*Work to complete*. Return the listing in full. Keep every word as it stands.

*Data for this exercise*.
Lemma ts_findings_in_alt (scriptId : string) (n : value) :
  incl (tsFindings scriptId n) (altFindings scriptId n).
Proof.
  unfold tsFindings, altFindings. cbv zeta.
  repeat apply incl_app_app.
  - destruct (strEq (field n "type") "CallExpression"); cbn [andb];
      [ | intros e [] ].
    destruct (strEq (optField (field n "callee") "type") "Identifier") eqn:E;
      [ | intros e [] ].
    rewrite (optField_known _ _ "name" _ E).
    destruct (includes DANGEROUS_CALLS (field (field n "callee") "name"))
      eqn:Ei; [ | intros e [] ].
    rewrite (includes_truthy _ _ _ (proj1 deny_lists_not_empty) Ei).
    apply incl_refl.
  - destruct (strEq (field n "type") "MemberExpression"); cbn [andb];
      [ | intros e [] ].
    destruct (strEq (optField (field n "property") "type") "Identifier")
      eqn:E; [ | intros e [] ].
    rewrite (optField_known _ _ "name" _ E).
    destruct (includes STRING_MANIPULATORS
                (field (field n "property") "name"))
      eqn:Ei; [ | intros e [] ].
    rewrite (includes_truthy _ _ _ (proj2 deny_lists_not_empty) Ei).
    apply incl_refl.
  - destruct (strEq (field n "type") "AssignmentExpression"); cbn [andb];
      [ | intros e [] ].
    destruct (strEq (optField (field n "left") "type") "MemberExpression")
      eqn:E; cbn [andb]; [ | intros e [] ].
    rewrite (optField_known _ _ "property" _ E).
    apply incl_refl.
Qed.

(** X19: the third analyser makes its own parse call.  When that call
    returns the tree that script-analyzer.ts parsed, the third analyser
    logs every entry that script-analyzer.ts logs and answers [true]
    whenever script-analyzer.ts does: it enters every child and tests
    less before it reports.  When that call throws, the third analyser
    answers [false] and logs none of the entries of script-analyzer.ts,
    whatever script-analyzer.ts found. *)
Theorem third_analyser_against_ts
    (parseTs parseAlt : string -> Error + value)
    (scriptContent scriptId : string) (ast : value) :
  parseTs scriptContent = inr ast ->
  let ts := TsFile.scanScriptForAnomalies parseTs scriptContent scriptId in
  let alt :=
    AltFile.scanScriptForAnomalies parseAlt scriptContent scriptId in
  match parseAlt scriptContent with
  | inr tree =>
      tree = ast ->
      incl (snd ts) (snd alt) /\ (fst ts = true -> fst alt = true)
  | inl error =>
      fst alt = false /\ forall e, In e (snd ts) -> ~ In e (snd alt)
  end.
Proof.
  intros Hp. cbv zeta. rewrite (ts_scan_record _ _ _ _ Hp). cbn [fst snd].
  destruct (parseAlt scriptContent) as [ error | tree ] eqn:Ha.
  - unfold AltFile.scanScriptForAnomalies, bind. rewrite Ha. cbn [fst snd].
    split; [ reflexivity | ].
    intros e He [ Herr | [] ].
    apply in_flat_map in He. destruct He as (n & _ & He).
    apply ts_findings_anomalies in He. destruct He as (Hty & _).
    rewrite <- Herr in Hty. discriminate.
  - intros ->. rewrite (alt_scan_record _ _ _ _ Ha). cbn [fst snd].
    assert (H : incl
                  (flat_map (tsFindings scriptId)
                     (visitOrder TsFile.enters ast))
                  (flat_map (altFindings scriptId)
                     (visitOrder (fun _ => true) ast))).
    { intros e He. apply in_flat_map in He. destruct He as (n & Hn & He).
      apply in_flat_map. exists n. split.
      - apply (visitOrder_grows TsFile.enters (fun _ => true)); auto.
      - now apply ts_findings_in_alt. }
    split; [ exact H | ].
    destruct (flat_map (tsFindings scriptId) _) as [ | e l ];
      [ discriminate | ].
    intros _. apply (found_not_empty e). apply H. now left.
Qed.

Lemma third_analyser_against_ts_witness :
  Cases.parser Cases.cookieSource = inr Cases.cookieProgram
  /\ fst (TsFile.scanScriptForAnomalies Cases.parser Cases.cookieSource
            "page") = true
  /\ fst (AltFile.scanScriptForAnomalies Cases.noParser Cases.cookieSource
            "page") = false.
Proof.
  assert (H : Cases.parser Cases.cookieSource = inr Cases.cookieProgram)
    by reflexivity.
  split; [ exact H | split; [ reflexivity | ] ].
  exact (proj1 (third_analyser_against_ts Cases.parser Cases.noParser
                  Cases.cookieSource "page" Cases.cookieProgram H)).
Defined.

(** *** Cookie writes and string manipulators *)

Lemma line_known (node : value) (line : Z) :
  field (field (field node "loc") "start") "line" = VNum line ->
  TsFile.lineOf node = VNum line /\ jsLine node = VNum line.
Proof.
  intros H. unfold TsFile.lineOf, jsLine.
  destruct (field node "loc") as [ | | | | | | loc ]; try discriminate.
  cbn [optField truthy].
  destruct (field (VObj loc) "start") as [ | | | | | | start ];
    try discriminate.
  cbn [optField]. rewrite H. split; [ | reflexivity ].
  cbn [truthy]. destruct (Z.eqb_spec line 0); subst; reflexivity.
Qed.

Lemma visited_finding (enters : value -> bool) (F : value -> list LogEntry)
    (ast n : value) (e : LogEntry) :
  visits enters ast n -> In e (F n) ->
  flags (negb (isEmpty (flat_map F (visitOrder enters ast))),
         flat_map F (visitOrder enters ast)) e.
Proof.
  intros Hv He.
  assert (H : In e (flat_map F (visitOrder enters ast))).
  { apply in_flat_map. exists n. split; [ | exact He ].
    now apply visits_in_order. }
  split; [ now apply (found_not_empty e) | exact H ].
Qed.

*Response*.
Lemma ts_findings_in_alt (scriptId : string) (n : value) :
  incl (tsFindings scriptId n) (altFindings scriptId n).
Proof.
  unfold tsFindings, altFindings. cbv zeta.
  repeat apply incl_app_app.
  - destruct (strEq (field n "type") "CallExpression"); cbn [andb];
      [ | intros e [] ].
    destruct (strEq (optField (field n "callee") "type") "Identifier") eqn:E;
      [ | intros e [] ].
    rewrite (optField_known _ _ "name" _ E).
    destruct (includes DANGEROUS_CALLS (field (field n "callee") "name"))
      eqn:Ei; [ | intros e [] ].
    rewrite (includes_truthy _ _ _ (proj1 deny_lists_not_empty) Ei).
    apply incl_refl.
  - destruct (strEq (field n "type") "MemberExpression"); cbn [andb];
      [ | intros e [] ].
    destruct (strEq (optField (field n "property") "type") "Identifier")
      eqn:E; [ | intros e [] ].
    rewrite (optField_known _ _ "name" _ E).
    destruct (includes STRING_MANIPULATORS
                (field (field n "property") "name"))
      eqn:Ei; [ | intros e [] ].
    rewrite (includes_truthy _ _ _ (proj2 deny_lists_not_empty) Ei).
    apply incl_refl.
  - destruct (strEq (field n "type") "AssignmentExpression"); cbn [andb];
      [ | intros e [] ].
    destruct (strEq (optField (field n "left") "type") "MemberExpression")
      eqn:E; cbn [andb]; [ | intros e [] ].
    rewrite (optField_known _ _ "property" _ E).
    apply incl_refl.
Qed.

(** X19: the third analyser makes its own parse call.  When that call
    returns the tree that script-analyzer.ts parsed, the third analyser
    logs every entry that script-analyzer.ts logs and answers [true]
    whenever script-analyzer.ts does: it enters every child and tests
    less before it reports.  When that call throws, the third analyser
    answers [false] and logs none of the entries of script-analyzer.ts,
    whatever script-analyzer.ts found. *)
Theorem third_analyser_against_ts
    (parseTs parseAlt : string -> Error + value)
    (scriptContent scriptId : string) (ast : value) :
  parseTs scriptContent = inr ast ->
  let ts := TsFile.scanScriptForAnomalies parseTs scriptContent scriptId in
  let alt :=
    AltFile.scanScriptForAnomalies parseAlt scriptContent scriptId in
  match parseAlt scriptContent with
  | inr tree =>
      tree = ast ->
      incl (snd ts) (snd alt) /\ (fst ts = true -> fst alt = true)
  | inl error =>
      fst alt = false /\ forall e, In e (snd ts) -> ~ In e (snd alt)
  end.
Proof.
  intros Hp. cbv zeta. rewrite (ts_scan_record _ _ _ _ Hp). cbn [fst snd].
  destruct (parseAlt scriptContent) as [ error | tree ] eqn:Ha.
  - unfold AltFile.scanScriptForAnomalies, bind. rewrite Ha. cbn [fst snd].
    split; [ reflexivity | ].
    intros e He [ Herr | [] ].
    apply in_flat_map in He. destruct He as (n & _ & He).
    apply ts_findings_anomalies in He. destruct He as (Hty & _).
    rewrite <- Herr in Hty. discriminate.
  - intros ->. rewrite (alt_scan_record _ _ _ _ Ha). cbn [fst snd].
    assert (H : incl
                  (flat_map (tsFindings scriptId)
                     (visitOrder TsFile.enters ast))
                  (flat_map (altFindings scriptId)
                     (visitOrder (fun _ => true) ast))).
    { intros e He. apply in_flat_map in He. destruct He as (n & Hn & He).
      apply in_flat_map. exists n. split.
      - apply (visitOrder_grows TsFile.enters (fun _ => true)); auto.
      - now apply ts_findings_in_alt. }
    split; [ exact H | ].
    destruct (flat_map (tsFindings scriptId) _) as [ | e l ];
      [ discriminate | ].
    intros _. apply (found_not_empty e). apply H. now left.
Qed.

Lemma third_analyser_against_ts_witness :
  Cases.parser Cases.cookieSource = inr Cases.cookieProgram
  /\ fst (TsFile.scanScriptForAnomalies Cases.parser Cases.cookieSource
            "page") = true
  /\ fst (AltFile.scanScriptForAnomalies Cases.noParser Cases.cookieSource
            "page") = false.
Proof.
  assert (H : Cases.parser Cases.cookieSource = inr Cases.cookieProgram)
    by reflexivity.
  split; [ exact H | split; [ reflexivity | ] ].
  exact (proj1 (third_analyser_against_ts Cases.parser Cases.noParser
                  Cases.cookieSource "page" Cases.cookieProgram H)).
Defined.

(** *** Cookie writes and string manipulators *)

Lemma line_known (node : value) (line : Z) :
  field (field (field node "loc") "start") "line" = VNum line ->
  TsFile.lineOf node = VNum line /\ jsLine node = VNum line.
Proof.
  intros H. unfold TsFile.lineOf, jsLine.
  destruct (field node "loc") as [ | | | | | | loc ]; try discriminate.
  cbn [optField truthy].
  destruct (field (VObj loc) "start") as [ | | | | | | start ];
    try discriminate.
  cbn [optField]. rewrite H. split; [ | reflexivity ].
  cbn [truthy]. destruct (Z.eqb_spec line 0); subst; reflexivity.
Qed.

Lemma visited_finding (enters : value -> bool) (F : value -> list LogEntry)
    (ast n : value) (e : LogEntry) :
  visits enters ast n -> In e (F n) ->
  flags (negb (isEmpty (flat_map F (visitOrder enters ast))),
         flat_map F (visitOrder enters ast)) e.
Proof.
  intros Hv He.
  assert (H : In e (flat_map F (visitOrder enters ast))).
  { apply in_flat_map. exists n. split; [ | exact He ].
    now apply visits_in_order. }
  split; [ now apply (found_not_empty e) | exact H ].
Qed.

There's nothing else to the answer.